Du plus loin qu’elle se souvienne, Pauline Quinlan a toujours été avide d’en apprendre plus sur tout ce qui l’entoure. Cette femme férue d’histoire, dont la famille est enracinée à Bromont (anciennement West Shefford) depuis belle lurette, connaît donc très bien la région. Une riche histoire qu’elle a notamment pu découvrir en lisant La Voix de l’Est. À 78 ans, elle s’intéresse toujours à l’actualité. Le moment où elle a commencé à en faire partie en 1998, en devenant la première femme à la tête de Bromont, une des rares mairesses au Québec à l’époque, a laissé une trace indélébile chez elle.
Elle se remémore en arborant un large sourire sa première entrevue avec le journaliste Richard Plante. « J’ai toujours conservé une copie de cet article. Ça avait été pour moi toute une initiation. Je n’avais pas fait de politique municipale avant et je me retrouvais élue à la mairie de la ville. Il y avait beaucoup de défis. Ce fut une belle entrée en matière », confie celle qui a aussi fait carrière en éducation durant 35 ans, notamment comme directrice d’école.

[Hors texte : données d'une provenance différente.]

(* ===== verification/MembershipExamples.v ===== *)
(** * Members and invitations of a small server

    A server with two projects' worth of nothing but Alice, who administrates a
    project, Bob, who edits it, and an invitation of Bob: the witnesses of
    Membership.v and InviteResolution.v, and what the handlers do not prevent. *)

From S2P Require Import Prelude GoErrors GoMonad GoStrings GoBase64 Uuid SafeTemplate EntityEvent.
From S2P Require Import Database HistoryDb EntityModels ExecLock Eea Crypto Authz Accounts Email.
From S2P Require Import Invites Roles Membership InviteResolution.
Local Open Scope string_scope.

#[local] Existing Instances decimal_uuid counter_uuid ex_random.

#[local] Instance ex_templates : TextTemplates bodyData :=
  {| tmpl := string; tmpl_Parse s := Ok s; html_tmpl_Parse s := Ok s; tmpl_Execute t d := ([t; RoleVerb d], None) |}.

Definition ex_unicode : template.Unicode :=
  {| template.first_rune _ := 1; template.first_rune_pos _ := le_n 1; template.not_printable _ := None |}.

#[local] Instance ex_mail : MailLib :=
  {| mail_unicode := ex_unicode; template_file f := inl f;
     payload_Marshal p := BodyText p |}.

#[local] Instance ex_invite_lib : InviteLib :=
  {| meta_Unmarshal s :=
       if String.eqb s "{}"
       then inl {| meta_Version := ""; meta_SelfEnrolled := false; meta_Description := "";
                   meta_Public := {| pm_Description := ""; pm_DisplayName := "" |} |}
       else inr (EText "unexpected end of JSON input");
     url_Parse u := inl u;
     url_JoinPath base path code := inl (base +:+ "/" +:+ path +:+ "/" +:+ code) |}.

Definition ex_identity (sub : string) : Identity :=
  {| id_UserID := sub; id_HumanName := sub +:+ "@example.com"; id_Provider := "";
     id_FirstName := ""; id_LastName := "" |}.

(** Known by the id and by the name. *)
#[local] Instance ex_resolver : Resolver :=
  {| Resolve s := if bool_decide (s ∈ ["alice"; "alice@example.com"]) then Ok (ex_identity "alice")
                  else if bool_decide (s ∈ ["bob"; "bob@example.com"]) then Ok (ex_identity "bob")
                  else Err (ENew "auth.ErrNotFound" "user not found in identity store") |}.

#[local] Instance ex_github : GitHubProviders ex_store :=
  {| CreateGitHubAppWithoutInvitation _ _ := mret None |}.

Lemma ex_github_laws : @github_laws decimal_uuid ex_store ex_openfga ex_github.
Proof. by split. Qed.

Definition ex_caller (sub : string) : Caller :=
  {| cl_Identity := Some (ex_identity sub); cl_Email := Ok (sub +:+ "@example.com");
     cl_ghId := None |}.

Definition ex_invite (role : string) : UserInvite :=
  {| ui_Code := "code"; ui_Email := "bob@example.com"; ui_Role := role; ui_Project := 2%N;
     ui_Sponsor := 1; ui_CreatedAt := 0; ui_UpdatedAt := 0 |}.

Definition ex_accounts (role metadata : string) : Accounts :=
  {| ac_users := {[1%Z := "alice"; 2%Z := "bob"]}; ac_invites := {["code" := ex_invite role]};
     ac_projects := {[2%N := {| prj_Name := "acme"; prj_Metadata := metadata;
                            prj_CreatedAt := 0; prj_UpdatedAt := 0 |}]};
     ac_installs := ∅ |}.

Definition ex_member (sub role : string) : Tuple := ("user:" +:+ sub, role, "project:2").

(** With the failures of the database and of the authorization store to come. *)
Definition ex_server (role metadata : string) (faults : list (option gerr)) (down : list bool)
    : AuthState ex_store :=
  {| as_world := ex_world ex_db faults; as_accounts := ex_accounts role metadata; as_seq := 3;
     as_fga := {| xs_tuples := {[ex_member "alice" "admin"; ex_member "bob" "editor"]};
                  xs_down := down |} |}.

Definition members (s : AuthState ex_store) : list Tuple := elements (xs_tuples (as_fga s)).

Example ex_accepts :
  let '(s, r) := ResolveInvitation (ex_caller "bob") "code" true (ex_server "viewer" "{}" [] []) in
  r = Ok {| ri_Role := "viewer"; ri_Project := "2"; ri_ProjectDisplay := "acme";
            ri_Email := "bob@example.com"; ri_IsAccepted := true |} ∧
  members s = [ex_member "alice" "admin"; ex_member "bob" "viewer"] ∧
  ac_invites (as_accounts s) !! "code" = None.
Proof. by vm_compute. Qed.

(** ** Witnesses *)

Lemma ex_accounts_wf role metadata : invitations_wf (ex_accounts role metadata).
Proof.
  assert (Hi : ∀ code i, ac_invites (ex_accounts role metadata) !! code = Some i →
    "code" = code ∧ ex_invite role = i) by (intros code i; apply lookup_singleton_Some).
  split.
  - intros code i [<- <-]%Hi. split; [done|]. by exists "alice".
  - by intros c1 c2 i1 i2 [<- _]%Hi [<- _]%Hi.
Qed.

Lemma ex_subjects_unique role metadata : subjects_unique (ex_accounts role metadata).
Proof.
  assert (Hu : ∀ id sub, ac_users (ex_accounts role metadata) !! id = Some sub →
    id = (if String.eqb sub "alice" then 1 else 2)%Z).
  { intros id sub Hid. change (({[1%Z := "alice"; 2%Z := "bob"]} : gmap Z string) !! id = Some sub) in Hid.
    by apply lookup_insert_Some in Hid as [[<- <-]|[_ [<- <-]%lookup_singleton_Some]]. }
  intros id1 id2 sub H1 H2. by rewrite (Hu _ _ H1), (Hu _ _ H2).
Qed.

Lemma ex_honest role metadata faults down :
  faults = [] → honest_faults (as_world (ex_server role metadata faults down)).
Proof. intros -> e He. by apply not_elem_of_nil in He. Qed.

Lemma invitations_unique_witness :
  ∃ s', rtc (step "https://minder" (λ _, True)) (ex_server "viewer" "{}" [] []) s' ∧
    ac_invites (as_accounts s') !! "code" = None ∧ invitations_wf (as_accounts s').
Proof.
  set (q := ResolveInvitationRequest (ex_caller "bob") "code" true).
  assert (Hrun : rtc (step "https://minder" (λ _, True)) (ex_server "viewer" "{}" [] [])
                   (handle "https://minder" q (ex_server "viewer" "{}" [] [])).1)
    by (by apply rtc_once, step_request).
  eexists. split; [exact Hrun|]. split; [by vm_compute|].
  refine (@invitations_unique _ _ _ _ _ _ _ _ _ _ _ ex_github_laws _ _ Hrun _).
  apply ex_accounts_wf.
Defined.

(** The last administrator is not removed; once there is another, she is. *)
Lemma last_admin_kept_witness :
  ∃ s', rtc (step "https://minder" (λ q, ¬ replaces_role q)) (ex_server "viewer" "{}" [] []) s' ∧
    (RemoveRole 2%N {| rq_Role := "admin"; rq_Subject := "alice"; rq_Email := "" |}
       (ex_server "viewer" "{}" [] [])).2
      = Err (status_error "FailedPrecondition" "cannot remove the last admin from the project") ∧
    has_admin 2%N (as_fga s').
Proof.
  set (q := RemoveRoleRequest 2%N {| rq_Role := "admin"; rq_Subject := "alice"; rq_Email := "" |}).
  assert (Hrun : rtc (step "https://minder" (λ q, ¬ replaces_role q)) (ex_server "viewer" "{}" [] [])
                   (handle "https://minder" q (ex_server "viewer" "{}" [] [])).1)
    by (apply rtc_once, step_request; by intros []).
  eexists. split; [exact Hrun|]. split; [by vm_compute|].
  refine (@last_admin_kept _ _ _ _ _ _ _ _ _ _ _ ex_fga_laws 2%N _ _ Hrun _).
  exists "user:alice". cbn. set_solver.
Defined.

Lemma ResolveInvitation_success_witness :
  ∃ s' resp inv, ResolveInvitation (ex_caller "bob") "code" true (ex_server "viewer" "{}" [] [])
      = (s', Ok resp) ∧
    resolved (ex_caller "bob") "code" true inv (ex_server "viewer" "{}" [] []) s' ∧
    ri_Role resp = ui_Role inv.
Proof.
  destruct (ResolveInvitation (ex_caller "bob") "code" true (ex_server "viewer" "{}" [] []))
    as [s' [resp|e|m]] eqn:Hrun; [|by vm_compute in Hrun..].
  destruct (@ResolveInvitation_success _ _ _ _ _ ex_fga_laws ex_github_laws (ex_caller "bob") "code"
    true (ex_server "viewer" "{}" [] []) s' resp (ex_subjects_unique _ _) (ex_honest _ _ _ _ eq_refl) Hrun)
    as (inv & Hres & Hrole & _).
  exists s', resp, inv. split; [reflexivity|]. split; [exact Hres|exact Hrole].
Defined.

Lemma ex_unparsable :
  let '(s, r) := ResolveInvitation (ex_caller "bob") "code" false (ex_server "viewer" "" [] []) in
  match r with Err _ => True | _ => False end ∧ ac_invites (as_accounts s) !! "code" = None.
Proof. by vm_compute. Qed.

(** The invitation has been resolved, but the answer is an error. *)
Lemma ResolveInvitation_failure_witness :
  ∃ s' e, ResolveInvitation (ex_caller "bob") "code" false (ex_server "viewer" "" [] [])
      = (s', Err e) ∧
    ac_invites (as_accounts s') !! "code" = None ∧
    ((as_accounts s' = ex_accounts "viewer" "") ∨
     ∃ inv, resolved (ex_caller "bob") "code" false inv (ex_server "viewer" "" [] []) s').
Proof.
  pose proof ex_unparsable as Hout.
  destruct (ResolveInvitation (ex_caller "bob") "code" false (ex_server "viewer" "" [] []))
    as [s' [a|e|m]] eqn:Hrun; [by destruct Hout| |by destruct Hout].
  exists s', e. split; [reflexivity|]. split; [exact (proj2 Hout)|].
  destruct (@ResolveInvitation_failure _ _ _ _ _ ex_fga_laws ex_github_laws (ex_caller "bob") "code"
    false (ex_server "viewer" "" [] []) s' e (ex_subjects_unique _ _) (ex_honest _ _ _ _ eq_refl) Hrun)
    as [[Ha _]|(inv & _ & _ & Hres & _)];
    [left; exact Ha|right; exists inv; exact Hres].
Defined.

(** ** What the handlers do not prevent *)

(** The only administrator is made a viewer: by an update, *)
Example update_removes_last_admin :
  let '(s, r) := UpdateRole "https://minder" (ex_caller "bob") 2%N ["viewer"] "alice" ""
                   (ex_server "viewer" "{}" [] []) in
  is_ok r = true ∧ members s = [ex_member "bob" "editor"; ex_member "alice" "viewer"].
Proof. by vm_compute. Qed.

(** which she can do herself under her name, though not under her id. *)
Example self_update_by_name :
  let update sub := UpdateRole "https://minder" (ex_caller "alice") 2%N ["viewer"] sub ""
                      (ex_server "viewer" "{}" [] []) in
  (update "alice").2 = Err (status_error "InvalidArgument" "cannot update your own role") ∧
  is_ok (update "alice@example.com").2 = true ∧
  members (update "alice@example.com").1 = [ex_member "bob" "editor"; ex_member "alice" "viewer"].
Proof. by vm_compute. Qed.

(** When the new role cannot be written the old one is gone. *)
Example failed_update_loses_role :
  let '(s, r) := UpdateRole "https://minder" (ex_caller "alice") 2%N ["viewer"] "bob" ""
                   (ex_server "viewer" "{}" [] [false; false; true]) in
  is_ok r = false ∧ members s = [ex_member "alice" "admin"].
Proof. by vm_compute. Qed.

(** When the commit fails the role has been given and the invitation is still
    there; it is then refused, since the role is the same, and stays. *)
Example failed_commit_keeps_invitation :
  let failing_commit := [None; None; None; None; None; None; Some (EText "commit")] in
  let '(s, r) := ResolveInvitation (ex_caller "bob") "code" true
                   (ex_server "viewer" "{}" failing_commit []) in
  is_ok r = false ∧ members s = [ex_member "alice" "admin"; ex_member "bob" "viewer"] ∧
  ac_invites (as_accounts s) !! "code" = Some (ex_invite "viewer") ∧
  (ResolveInvitation (ex_caller "bob") "code" true s).2
    = Err (status_error "AlreadyExists" "user already has the same role in the project").
Proof. by vm_compute. Qed.

(** Anyone who knows the code may accept: the address is not compared. *)
Example accepted_by_another :
  let mallory := {| cl_Identity := Some (ex_identity "mallory");
                    cl_Email := Ok "mallory@example.org"; cl_ghId := None |} in
  let '(s, r) := ResolveInvitation mallory "code" true (ex_server "admin" "{}" [] []) in
  is_ok r = true ∧
  members s = [ex_member "bob" "editor"; ex_member "mallory" "admin"; ex_member "alice" "admin"].
Proof. by vm_compute. Qed.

Elle comprend bien vite l’importance d’un quotidien... au quotidien. « Quand j’arrivais à la Ville et que je voulais m’informer sur des dossiers qui m’avaient précédé, on avait une personne au service du greffe et des archives qui avait découpé tous les articles. Tout était classé par année. Le journal est une référence et presque un livre d’histoire, dit-elle. Avoir un quotidien qui permettait d’avoir tous les points de vue, les bonnes données, ça a été très précieux pour moi tout au long de ma carrière. »
RIVALITÉ
La connivence des maires amène une dimension importante dans une région, fait valoir Pauline Quinlan. « Arthur Fauteux (ex-maire de Cowansville), Louis Choinière (ex- maire du défunt Canton de Granby), ce sont tous des personnages importants. C’était la vieille école politique. Mais on a réussi à faire évoluer notre région en mettant de côté nos besoins plus individuels. »
Elle a beau avoir du tact, Pauline Quinlan avait à l’occasion une vision divergente de celle des autres maires. Comme ses prédécesseurs d’ailleurs. « Quand Bromont est née (en 1964), dans la région, on ne croyait pas que ça aurait un grand succès. Il y avait de la controverse. Et aussi beaucoup de rivalité entre Granby et Bromont. M. [Horace] Boivin et la famille Désourdy de l’autre », met en relief celle dont le mandat a été reconduit sans interruption en 2002, 2005, 2009, puis en 2013.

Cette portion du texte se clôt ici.